EXERCISE INSTRUCTIONS: Give only the number of lines in the data that include the string "Definition".

RAW DATA:

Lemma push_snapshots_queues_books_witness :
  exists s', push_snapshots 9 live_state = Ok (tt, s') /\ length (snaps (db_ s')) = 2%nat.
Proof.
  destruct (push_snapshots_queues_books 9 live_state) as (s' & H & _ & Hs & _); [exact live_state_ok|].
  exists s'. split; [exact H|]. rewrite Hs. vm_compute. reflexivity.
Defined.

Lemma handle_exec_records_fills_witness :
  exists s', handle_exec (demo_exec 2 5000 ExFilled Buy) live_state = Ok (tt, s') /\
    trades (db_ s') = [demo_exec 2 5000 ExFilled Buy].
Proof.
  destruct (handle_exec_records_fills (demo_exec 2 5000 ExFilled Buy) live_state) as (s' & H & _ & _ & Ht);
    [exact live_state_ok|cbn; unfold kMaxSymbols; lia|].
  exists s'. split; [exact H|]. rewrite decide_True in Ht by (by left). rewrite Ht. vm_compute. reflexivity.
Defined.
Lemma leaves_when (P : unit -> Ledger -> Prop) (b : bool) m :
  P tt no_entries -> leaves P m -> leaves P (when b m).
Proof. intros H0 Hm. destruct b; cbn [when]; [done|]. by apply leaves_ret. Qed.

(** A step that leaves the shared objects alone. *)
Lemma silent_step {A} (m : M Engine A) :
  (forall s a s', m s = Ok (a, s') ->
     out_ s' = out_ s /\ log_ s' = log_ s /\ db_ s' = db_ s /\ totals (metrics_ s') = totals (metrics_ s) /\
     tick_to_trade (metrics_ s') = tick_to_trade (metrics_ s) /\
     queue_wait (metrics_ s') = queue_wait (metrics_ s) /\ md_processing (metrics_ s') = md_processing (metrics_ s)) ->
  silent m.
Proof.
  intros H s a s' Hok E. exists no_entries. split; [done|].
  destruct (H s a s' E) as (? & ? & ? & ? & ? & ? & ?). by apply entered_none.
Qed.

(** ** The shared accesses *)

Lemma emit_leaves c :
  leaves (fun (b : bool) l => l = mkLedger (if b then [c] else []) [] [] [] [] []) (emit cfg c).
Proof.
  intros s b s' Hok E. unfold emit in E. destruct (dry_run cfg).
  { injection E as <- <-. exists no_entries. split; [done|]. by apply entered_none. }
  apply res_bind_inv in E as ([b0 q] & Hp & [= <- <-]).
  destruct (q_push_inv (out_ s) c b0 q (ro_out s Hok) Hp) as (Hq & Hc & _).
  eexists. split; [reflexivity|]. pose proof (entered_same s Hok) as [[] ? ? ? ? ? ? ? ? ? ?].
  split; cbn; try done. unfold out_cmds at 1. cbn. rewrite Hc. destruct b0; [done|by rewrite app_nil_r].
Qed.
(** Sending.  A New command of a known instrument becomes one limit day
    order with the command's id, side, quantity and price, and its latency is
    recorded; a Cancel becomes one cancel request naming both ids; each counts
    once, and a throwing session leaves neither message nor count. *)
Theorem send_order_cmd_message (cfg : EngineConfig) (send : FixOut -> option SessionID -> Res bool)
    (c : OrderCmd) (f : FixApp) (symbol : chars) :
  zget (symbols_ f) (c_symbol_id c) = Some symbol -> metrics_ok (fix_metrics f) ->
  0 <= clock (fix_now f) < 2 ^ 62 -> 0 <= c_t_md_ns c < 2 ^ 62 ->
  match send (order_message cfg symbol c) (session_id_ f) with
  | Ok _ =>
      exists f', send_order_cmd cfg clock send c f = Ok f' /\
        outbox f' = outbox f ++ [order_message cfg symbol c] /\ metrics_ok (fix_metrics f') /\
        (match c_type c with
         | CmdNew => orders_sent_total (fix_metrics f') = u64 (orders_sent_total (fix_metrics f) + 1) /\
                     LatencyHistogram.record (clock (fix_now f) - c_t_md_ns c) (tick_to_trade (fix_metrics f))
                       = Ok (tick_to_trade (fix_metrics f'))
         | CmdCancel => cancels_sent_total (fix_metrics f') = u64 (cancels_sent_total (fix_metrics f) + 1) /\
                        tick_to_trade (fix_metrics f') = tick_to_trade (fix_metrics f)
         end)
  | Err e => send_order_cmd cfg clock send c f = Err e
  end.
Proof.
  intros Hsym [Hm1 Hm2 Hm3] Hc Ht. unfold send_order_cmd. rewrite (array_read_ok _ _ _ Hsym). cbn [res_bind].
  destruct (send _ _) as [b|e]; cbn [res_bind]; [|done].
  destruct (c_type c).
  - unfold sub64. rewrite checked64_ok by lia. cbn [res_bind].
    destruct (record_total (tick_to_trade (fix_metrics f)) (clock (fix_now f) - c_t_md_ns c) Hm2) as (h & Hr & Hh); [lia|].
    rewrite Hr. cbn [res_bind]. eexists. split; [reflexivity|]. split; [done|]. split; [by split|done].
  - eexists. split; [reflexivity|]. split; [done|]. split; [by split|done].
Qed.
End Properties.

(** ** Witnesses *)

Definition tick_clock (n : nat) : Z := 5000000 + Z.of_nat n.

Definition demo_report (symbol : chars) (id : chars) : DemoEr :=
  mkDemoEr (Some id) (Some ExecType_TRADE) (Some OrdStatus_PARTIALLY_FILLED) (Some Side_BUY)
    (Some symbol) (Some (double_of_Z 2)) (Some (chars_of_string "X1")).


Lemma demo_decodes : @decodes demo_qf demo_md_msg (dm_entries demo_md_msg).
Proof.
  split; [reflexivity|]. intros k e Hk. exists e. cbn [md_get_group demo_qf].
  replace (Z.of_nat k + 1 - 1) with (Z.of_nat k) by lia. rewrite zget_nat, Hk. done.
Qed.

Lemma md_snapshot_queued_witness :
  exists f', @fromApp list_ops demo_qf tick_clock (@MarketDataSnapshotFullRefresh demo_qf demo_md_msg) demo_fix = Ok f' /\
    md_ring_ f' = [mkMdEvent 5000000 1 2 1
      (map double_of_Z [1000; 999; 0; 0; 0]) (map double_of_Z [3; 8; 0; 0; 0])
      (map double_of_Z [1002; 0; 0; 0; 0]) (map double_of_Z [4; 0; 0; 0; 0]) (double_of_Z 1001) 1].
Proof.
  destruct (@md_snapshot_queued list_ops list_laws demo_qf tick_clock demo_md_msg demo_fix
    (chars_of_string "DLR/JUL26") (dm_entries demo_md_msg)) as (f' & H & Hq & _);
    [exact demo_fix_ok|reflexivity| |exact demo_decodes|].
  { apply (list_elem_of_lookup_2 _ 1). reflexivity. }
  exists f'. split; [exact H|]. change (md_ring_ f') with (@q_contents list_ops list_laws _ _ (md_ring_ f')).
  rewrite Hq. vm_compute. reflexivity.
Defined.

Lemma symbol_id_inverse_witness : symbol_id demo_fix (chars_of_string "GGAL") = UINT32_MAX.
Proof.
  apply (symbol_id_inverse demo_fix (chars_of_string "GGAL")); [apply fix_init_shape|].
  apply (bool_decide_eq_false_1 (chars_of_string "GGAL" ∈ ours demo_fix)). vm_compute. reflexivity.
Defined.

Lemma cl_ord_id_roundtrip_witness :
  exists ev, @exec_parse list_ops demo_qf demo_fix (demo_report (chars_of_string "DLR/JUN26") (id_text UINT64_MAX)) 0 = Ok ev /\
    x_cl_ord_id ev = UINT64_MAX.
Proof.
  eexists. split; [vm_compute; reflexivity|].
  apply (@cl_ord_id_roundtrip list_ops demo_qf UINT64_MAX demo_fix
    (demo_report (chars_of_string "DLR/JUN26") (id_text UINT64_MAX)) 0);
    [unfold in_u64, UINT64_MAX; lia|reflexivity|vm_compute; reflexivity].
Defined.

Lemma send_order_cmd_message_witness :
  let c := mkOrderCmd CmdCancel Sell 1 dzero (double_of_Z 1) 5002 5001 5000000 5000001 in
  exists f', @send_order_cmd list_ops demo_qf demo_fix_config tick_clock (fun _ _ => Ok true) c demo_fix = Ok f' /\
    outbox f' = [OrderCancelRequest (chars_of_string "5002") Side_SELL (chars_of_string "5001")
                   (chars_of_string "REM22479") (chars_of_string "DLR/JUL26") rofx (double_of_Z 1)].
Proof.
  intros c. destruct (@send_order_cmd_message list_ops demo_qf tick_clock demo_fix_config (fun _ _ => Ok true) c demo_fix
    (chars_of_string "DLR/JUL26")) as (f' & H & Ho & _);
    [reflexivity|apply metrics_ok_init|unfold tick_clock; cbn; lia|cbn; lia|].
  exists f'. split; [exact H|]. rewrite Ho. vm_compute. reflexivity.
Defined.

ANSWER SECTION: 2